● **Task statement**: Find the string "assert" in the data, then copy every line where it is found.

● **Provided data**:
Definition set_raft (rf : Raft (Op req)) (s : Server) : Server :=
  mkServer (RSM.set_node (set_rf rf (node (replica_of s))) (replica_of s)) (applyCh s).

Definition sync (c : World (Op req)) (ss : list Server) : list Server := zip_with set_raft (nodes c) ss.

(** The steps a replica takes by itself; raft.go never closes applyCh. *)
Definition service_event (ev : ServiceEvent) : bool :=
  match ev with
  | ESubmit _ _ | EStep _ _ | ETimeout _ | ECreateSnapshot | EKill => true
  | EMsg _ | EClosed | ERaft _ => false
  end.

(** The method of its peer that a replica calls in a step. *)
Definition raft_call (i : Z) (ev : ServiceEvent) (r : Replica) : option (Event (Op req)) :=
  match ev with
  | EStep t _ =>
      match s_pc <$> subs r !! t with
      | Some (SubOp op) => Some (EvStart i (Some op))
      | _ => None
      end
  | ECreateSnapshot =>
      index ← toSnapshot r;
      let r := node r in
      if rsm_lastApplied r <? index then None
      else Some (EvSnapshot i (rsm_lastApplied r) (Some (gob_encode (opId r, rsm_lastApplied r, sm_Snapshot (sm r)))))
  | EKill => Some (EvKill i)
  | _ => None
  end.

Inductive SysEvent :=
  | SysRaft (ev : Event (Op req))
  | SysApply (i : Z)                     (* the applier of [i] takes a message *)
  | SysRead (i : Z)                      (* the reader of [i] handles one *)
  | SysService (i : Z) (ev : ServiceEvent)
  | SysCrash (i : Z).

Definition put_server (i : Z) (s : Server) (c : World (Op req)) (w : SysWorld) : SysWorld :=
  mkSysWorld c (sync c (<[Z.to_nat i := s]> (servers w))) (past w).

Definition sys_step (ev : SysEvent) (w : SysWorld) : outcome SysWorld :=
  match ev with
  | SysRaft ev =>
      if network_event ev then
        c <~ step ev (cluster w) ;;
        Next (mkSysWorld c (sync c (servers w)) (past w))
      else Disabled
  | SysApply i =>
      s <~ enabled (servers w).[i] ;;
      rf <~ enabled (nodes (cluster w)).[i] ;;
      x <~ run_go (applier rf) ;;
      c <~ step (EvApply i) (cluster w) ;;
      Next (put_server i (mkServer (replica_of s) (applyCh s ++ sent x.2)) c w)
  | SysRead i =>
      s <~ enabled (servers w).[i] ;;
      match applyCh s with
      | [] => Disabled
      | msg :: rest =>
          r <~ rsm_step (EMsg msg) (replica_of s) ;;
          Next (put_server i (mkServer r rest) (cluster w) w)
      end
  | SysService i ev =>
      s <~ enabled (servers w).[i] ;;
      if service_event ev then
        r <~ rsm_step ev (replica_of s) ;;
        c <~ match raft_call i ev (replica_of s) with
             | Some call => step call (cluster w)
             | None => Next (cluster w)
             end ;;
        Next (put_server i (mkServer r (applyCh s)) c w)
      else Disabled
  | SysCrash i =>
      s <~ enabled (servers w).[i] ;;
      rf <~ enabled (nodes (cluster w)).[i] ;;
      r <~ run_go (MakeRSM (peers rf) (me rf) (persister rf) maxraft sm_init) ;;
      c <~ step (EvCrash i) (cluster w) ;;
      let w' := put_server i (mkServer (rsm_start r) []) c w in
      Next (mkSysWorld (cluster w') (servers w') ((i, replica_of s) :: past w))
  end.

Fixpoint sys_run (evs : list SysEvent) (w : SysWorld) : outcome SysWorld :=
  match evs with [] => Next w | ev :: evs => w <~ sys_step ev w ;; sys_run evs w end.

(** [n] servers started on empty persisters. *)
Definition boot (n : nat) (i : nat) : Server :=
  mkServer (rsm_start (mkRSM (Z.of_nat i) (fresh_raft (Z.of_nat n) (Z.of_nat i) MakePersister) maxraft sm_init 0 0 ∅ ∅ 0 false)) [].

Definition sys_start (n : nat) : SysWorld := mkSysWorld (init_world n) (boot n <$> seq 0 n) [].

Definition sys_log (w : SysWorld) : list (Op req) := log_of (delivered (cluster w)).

==

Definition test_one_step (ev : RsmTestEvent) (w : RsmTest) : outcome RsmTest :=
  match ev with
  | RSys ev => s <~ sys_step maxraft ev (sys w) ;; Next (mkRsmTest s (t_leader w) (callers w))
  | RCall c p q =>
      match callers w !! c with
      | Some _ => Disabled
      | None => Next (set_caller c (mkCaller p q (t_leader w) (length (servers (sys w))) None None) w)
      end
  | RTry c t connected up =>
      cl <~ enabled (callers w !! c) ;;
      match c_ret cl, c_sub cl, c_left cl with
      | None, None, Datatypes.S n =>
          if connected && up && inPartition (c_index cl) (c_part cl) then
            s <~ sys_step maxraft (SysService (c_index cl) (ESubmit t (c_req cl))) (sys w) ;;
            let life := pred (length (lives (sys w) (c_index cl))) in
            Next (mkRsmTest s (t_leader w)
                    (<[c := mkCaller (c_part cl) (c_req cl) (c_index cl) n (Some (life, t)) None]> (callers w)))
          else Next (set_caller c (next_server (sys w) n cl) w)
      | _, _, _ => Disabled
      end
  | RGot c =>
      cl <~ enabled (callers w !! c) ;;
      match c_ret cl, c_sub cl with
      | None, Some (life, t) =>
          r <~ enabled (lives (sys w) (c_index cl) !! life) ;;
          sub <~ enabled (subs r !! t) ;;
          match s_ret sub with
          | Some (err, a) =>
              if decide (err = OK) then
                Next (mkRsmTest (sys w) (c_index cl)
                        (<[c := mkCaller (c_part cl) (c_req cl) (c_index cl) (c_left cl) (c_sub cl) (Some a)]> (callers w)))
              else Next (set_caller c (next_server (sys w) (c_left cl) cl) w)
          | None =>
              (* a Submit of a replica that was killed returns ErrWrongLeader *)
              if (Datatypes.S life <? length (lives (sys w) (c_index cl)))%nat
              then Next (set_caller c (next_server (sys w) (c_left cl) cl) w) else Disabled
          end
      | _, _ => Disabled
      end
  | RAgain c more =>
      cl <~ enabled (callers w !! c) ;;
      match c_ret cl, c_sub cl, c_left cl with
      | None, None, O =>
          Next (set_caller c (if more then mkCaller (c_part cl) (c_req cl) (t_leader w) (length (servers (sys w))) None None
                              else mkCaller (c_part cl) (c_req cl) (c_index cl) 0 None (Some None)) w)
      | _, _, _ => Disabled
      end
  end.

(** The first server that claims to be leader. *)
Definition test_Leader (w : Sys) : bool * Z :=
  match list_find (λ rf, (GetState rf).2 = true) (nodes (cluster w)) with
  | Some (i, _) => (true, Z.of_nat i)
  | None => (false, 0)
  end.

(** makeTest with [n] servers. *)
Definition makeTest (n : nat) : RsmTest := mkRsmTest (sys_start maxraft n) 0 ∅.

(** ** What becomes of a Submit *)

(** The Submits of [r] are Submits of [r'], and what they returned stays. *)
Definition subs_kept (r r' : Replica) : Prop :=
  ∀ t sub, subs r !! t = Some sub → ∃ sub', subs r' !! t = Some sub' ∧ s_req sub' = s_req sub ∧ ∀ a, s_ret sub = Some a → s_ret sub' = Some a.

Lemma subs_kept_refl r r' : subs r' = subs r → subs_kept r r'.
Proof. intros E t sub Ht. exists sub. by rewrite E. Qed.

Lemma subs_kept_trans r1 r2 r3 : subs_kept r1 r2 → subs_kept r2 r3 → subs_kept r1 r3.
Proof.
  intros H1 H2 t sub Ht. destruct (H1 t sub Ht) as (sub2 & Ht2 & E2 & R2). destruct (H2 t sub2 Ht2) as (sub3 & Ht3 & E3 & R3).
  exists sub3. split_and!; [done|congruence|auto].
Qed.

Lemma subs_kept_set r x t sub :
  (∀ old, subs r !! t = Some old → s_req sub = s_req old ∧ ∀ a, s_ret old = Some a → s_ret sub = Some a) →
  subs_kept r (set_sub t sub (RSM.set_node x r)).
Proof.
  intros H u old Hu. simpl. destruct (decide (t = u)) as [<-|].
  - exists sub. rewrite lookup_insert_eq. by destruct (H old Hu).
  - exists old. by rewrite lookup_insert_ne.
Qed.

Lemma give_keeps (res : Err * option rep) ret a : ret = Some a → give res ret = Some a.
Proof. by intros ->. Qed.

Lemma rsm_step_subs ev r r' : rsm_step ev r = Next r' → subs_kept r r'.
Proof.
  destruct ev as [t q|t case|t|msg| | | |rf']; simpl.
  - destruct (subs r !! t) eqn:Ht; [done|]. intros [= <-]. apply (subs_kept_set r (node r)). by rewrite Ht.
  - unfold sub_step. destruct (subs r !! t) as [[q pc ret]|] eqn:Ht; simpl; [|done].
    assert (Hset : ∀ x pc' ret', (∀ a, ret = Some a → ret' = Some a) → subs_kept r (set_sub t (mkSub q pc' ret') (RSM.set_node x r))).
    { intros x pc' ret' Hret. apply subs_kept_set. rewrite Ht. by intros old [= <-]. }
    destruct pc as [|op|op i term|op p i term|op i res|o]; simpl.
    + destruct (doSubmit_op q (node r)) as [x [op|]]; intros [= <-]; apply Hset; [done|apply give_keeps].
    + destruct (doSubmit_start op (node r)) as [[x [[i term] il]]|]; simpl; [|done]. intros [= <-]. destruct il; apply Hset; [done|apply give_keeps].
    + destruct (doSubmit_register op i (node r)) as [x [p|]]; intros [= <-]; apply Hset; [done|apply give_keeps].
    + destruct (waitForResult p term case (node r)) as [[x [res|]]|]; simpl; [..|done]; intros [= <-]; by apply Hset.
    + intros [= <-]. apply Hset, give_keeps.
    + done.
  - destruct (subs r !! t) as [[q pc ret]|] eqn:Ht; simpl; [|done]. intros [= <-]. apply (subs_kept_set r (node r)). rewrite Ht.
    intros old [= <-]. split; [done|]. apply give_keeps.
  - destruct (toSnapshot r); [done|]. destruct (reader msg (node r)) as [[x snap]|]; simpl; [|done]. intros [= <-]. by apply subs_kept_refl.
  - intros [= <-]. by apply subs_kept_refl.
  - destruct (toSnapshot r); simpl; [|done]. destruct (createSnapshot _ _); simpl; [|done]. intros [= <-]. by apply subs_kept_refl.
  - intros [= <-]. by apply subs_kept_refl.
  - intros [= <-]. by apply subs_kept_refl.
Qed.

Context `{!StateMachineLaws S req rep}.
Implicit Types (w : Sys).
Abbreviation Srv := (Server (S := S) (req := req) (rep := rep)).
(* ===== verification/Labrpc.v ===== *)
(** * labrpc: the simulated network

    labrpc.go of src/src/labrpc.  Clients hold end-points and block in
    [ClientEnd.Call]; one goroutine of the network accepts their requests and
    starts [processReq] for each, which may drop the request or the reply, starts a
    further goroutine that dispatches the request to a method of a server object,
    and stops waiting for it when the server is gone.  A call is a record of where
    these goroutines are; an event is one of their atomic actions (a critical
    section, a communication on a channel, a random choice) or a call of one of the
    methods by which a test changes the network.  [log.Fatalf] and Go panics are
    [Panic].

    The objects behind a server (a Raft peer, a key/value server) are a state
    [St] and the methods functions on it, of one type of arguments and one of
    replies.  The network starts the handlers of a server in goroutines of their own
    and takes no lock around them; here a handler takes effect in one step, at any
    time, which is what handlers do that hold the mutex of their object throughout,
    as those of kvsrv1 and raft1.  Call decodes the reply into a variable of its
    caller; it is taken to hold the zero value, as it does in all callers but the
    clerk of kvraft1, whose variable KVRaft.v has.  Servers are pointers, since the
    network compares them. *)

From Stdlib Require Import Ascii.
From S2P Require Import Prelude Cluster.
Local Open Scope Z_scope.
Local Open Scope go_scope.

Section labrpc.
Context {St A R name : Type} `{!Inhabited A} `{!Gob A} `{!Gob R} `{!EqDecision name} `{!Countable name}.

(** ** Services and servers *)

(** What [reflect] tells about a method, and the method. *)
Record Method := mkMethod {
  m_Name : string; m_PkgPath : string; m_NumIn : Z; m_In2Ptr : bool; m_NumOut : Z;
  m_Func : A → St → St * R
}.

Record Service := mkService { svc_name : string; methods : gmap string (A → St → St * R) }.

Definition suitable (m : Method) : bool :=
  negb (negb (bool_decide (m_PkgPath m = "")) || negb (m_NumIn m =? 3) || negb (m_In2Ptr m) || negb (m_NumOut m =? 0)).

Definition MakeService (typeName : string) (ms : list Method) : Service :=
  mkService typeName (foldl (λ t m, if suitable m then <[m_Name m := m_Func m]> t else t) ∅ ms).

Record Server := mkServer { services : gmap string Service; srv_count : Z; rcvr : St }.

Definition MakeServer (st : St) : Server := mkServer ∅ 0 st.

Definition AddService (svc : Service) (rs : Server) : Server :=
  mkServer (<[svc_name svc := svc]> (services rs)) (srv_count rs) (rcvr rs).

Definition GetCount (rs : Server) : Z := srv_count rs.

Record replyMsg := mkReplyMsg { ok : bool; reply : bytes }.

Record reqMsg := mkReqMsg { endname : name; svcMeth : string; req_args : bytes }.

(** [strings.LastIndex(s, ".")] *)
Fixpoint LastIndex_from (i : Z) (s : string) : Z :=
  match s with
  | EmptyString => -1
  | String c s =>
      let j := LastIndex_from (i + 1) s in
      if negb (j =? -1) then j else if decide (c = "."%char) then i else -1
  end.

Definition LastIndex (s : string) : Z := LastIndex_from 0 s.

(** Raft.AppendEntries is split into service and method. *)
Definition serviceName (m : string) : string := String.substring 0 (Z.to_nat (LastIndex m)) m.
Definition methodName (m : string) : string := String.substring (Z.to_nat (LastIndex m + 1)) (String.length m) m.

--

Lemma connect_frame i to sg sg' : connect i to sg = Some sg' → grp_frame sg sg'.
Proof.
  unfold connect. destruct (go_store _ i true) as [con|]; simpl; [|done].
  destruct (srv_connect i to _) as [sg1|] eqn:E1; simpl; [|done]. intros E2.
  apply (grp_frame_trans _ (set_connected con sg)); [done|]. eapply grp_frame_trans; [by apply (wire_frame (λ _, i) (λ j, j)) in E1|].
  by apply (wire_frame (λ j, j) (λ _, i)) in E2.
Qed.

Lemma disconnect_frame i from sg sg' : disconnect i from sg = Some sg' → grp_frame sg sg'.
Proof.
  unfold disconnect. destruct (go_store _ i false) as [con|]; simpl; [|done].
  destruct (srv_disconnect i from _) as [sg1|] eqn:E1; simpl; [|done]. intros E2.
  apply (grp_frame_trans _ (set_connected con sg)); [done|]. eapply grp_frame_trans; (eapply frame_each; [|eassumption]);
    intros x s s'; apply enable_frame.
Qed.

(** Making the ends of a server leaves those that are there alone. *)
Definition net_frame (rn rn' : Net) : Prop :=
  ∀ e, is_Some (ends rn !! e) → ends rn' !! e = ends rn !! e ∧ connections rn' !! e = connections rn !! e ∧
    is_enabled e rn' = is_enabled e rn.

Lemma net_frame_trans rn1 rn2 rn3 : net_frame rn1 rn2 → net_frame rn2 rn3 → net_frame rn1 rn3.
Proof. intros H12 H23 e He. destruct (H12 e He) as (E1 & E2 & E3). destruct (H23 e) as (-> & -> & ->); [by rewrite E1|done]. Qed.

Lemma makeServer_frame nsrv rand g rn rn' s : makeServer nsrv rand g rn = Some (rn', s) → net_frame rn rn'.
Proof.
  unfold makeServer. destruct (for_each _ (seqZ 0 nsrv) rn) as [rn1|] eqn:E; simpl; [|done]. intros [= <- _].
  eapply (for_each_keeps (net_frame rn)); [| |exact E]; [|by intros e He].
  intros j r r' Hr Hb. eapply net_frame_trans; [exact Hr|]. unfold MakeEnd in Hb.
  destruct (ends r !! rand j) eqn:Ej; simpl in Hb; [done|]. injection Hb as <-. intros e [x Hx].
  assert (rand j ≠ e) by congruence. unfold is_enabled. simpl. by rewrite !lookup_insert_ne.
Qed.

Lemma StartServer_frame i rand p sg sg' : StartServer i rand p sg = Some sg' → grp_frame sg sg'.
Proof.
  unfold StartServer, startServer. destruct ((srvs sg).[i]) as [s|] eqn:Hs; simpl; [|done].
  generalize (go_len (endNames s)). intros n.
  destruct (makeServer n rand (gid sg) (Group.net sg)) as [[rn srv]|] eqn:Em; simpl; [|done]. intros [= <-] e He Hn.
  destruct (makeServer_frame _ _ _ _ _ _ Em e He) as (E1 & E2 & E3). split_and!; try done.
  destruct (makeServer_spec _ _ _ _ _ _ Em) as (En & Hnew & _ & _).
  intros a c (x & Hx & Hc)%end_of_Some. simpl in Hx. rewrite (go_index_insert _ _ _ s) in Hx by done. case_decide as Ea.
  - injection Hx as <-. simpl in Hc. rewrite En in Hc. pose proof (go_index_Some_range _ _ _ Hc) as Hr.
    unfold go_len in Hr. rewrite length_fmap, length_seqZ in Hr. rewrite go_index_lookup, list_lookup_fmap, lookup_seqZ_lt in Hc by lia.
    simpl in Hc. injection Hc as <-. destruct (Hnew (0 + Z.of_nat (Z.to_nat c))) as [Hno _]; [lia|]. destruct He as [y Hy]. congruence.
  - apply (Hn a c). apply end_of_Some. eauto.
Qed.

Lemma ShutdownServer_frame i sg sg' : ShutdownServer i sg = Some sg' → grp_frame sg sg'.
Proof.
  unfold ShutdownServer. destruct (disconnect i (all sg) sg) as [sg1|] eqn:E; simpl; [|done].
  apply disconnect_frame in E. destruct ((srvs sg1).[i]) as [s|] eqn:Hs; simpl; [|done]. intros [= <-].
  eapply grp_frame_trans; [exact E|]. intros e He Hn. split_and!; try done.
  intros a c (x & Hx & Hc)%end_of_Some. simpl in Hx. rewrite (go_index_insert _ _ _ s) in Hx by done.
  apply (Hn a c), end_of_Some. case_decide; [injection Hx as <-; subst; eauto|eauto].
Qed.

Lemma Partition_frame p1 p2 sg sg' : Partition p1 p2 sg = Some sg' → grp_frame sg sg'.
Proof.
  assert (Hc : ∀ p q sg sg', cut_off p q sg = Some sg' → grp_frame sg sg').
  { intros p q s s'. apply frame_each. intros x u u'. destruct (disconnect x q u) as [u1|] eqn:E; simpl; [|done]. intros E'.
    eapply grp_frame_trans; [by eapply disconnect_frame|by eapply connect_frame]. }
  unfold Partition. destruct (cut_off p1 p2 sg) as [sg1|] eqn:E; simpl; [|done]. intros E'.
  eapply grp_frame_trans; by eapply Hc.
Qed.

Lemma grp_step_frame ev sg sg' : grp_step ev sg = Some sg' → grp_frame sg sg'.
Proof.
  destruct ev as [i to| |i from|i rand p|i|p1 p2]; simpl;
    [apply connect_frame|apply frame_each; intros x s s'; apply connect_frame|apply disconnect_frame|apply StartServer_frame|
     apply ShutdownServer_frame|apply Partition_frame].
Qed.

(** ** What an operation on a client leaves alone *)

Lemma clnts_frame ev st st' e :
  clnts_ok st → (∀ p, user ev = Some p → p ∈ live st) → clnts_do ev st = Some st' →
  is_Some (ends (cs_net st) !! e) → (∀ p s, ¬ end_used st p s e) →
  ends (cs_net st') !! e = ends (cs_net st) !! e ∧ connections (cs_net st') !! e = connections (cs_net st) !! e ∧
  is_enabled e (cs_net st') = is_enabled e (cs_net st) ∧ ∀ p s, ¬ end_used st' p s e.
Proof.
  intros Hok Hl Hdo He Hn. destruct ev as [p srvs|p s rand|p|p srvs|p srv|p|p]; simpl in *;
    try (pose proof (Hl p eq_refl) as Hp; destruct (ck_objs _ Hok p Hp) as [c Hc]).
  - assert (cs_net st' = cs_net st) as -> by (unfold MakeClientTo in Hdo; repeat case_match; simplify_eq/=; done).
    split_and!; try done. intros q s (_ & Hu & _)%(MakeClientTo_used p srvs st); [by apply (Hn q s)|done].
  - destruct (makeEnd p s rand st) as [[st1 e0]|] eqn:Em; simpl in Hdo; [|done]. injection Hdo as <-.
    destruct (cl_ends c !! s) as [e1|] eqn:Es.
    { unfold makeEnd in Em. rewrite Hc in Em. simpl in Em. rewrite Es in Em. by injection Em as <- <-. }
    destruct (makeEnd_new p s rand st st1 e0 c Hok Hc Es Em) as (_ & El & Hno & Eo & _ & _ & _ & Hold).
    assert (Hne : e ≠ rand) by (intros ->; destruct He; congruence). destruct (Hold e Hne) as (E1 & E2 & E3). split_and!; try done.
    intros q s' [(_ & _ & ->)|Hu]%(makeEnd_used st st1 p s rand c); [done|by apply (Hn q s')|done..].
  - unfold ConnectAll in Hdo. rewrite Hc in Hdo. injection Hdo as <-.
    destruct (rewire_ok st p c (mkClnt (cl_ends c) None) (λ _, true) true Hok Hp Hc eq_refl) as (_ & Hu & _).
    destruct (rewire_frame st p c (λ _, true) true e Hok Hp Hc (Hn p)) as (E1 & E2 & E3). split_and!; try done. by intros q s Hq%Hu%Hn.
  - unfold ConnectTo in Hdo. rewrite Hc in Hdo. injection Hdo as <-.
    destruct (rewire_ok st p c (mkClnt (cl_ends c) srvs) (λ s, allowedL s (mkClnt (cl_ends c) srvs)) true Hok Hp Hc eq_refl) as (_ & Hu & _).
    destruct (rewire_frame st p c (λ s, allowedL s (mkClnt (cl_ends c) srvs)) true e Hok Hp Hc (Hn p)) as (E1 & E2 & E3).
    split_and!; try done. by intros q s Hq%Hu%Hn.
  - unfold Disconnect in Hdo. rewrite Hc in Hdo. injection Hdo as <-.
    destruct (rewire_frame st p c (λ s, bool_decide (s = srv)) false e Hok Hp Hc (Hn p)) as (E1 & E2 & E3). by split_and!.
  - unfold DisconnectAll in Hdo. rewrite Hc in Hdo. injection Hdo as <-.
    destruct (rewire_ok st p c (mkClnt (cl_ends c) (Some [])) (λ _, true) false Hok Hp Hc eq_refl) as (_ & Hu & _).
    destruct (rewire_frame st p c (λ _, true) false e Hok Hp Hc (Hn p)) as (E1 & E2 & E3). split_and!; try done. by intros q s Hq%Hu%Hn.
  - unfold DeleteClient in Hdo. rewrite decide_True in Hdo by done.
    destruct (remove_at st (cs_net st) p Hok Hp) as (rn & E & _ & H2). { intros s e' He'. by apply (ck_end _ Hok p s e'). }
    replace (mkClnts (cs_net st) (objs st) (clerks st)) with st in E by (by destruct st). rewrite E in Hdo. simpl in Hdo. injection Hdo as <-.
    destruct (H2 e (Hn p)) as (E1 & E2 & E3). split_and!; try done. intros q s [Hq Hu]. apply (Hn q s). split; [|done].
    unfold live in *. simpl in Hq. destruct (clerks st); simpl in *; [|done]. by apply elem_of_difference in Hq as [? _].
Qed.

● **Completed exercise**:
    assert (Hset : ∀ x pc' ret', (∀ a, ret = Some a → ret' = Some a) → subs_kept r (set_sub t (mkSub q pc' ret') (RSM.set_node x r))).
  assert (rand j ≠ e) by congruence. unfold is_enabled. simpl. by rewrite !lookup_insert_ne.
  assert (Hc : ∀ p q sg sg', cut_off p q sg = Some sg' → grp_frame sg sg').
  - assert (cs_net st' = cs_net st) as -> by (unfold MakeClientTo in Hdo; repeat case_match; simplify_eq/=; done).
    assert (Hne : e ≠ rand) by (intros ->; destruct He; congruence). destruct (Hold e Hne) as (E1 & E2 & E3). split_and!; try done.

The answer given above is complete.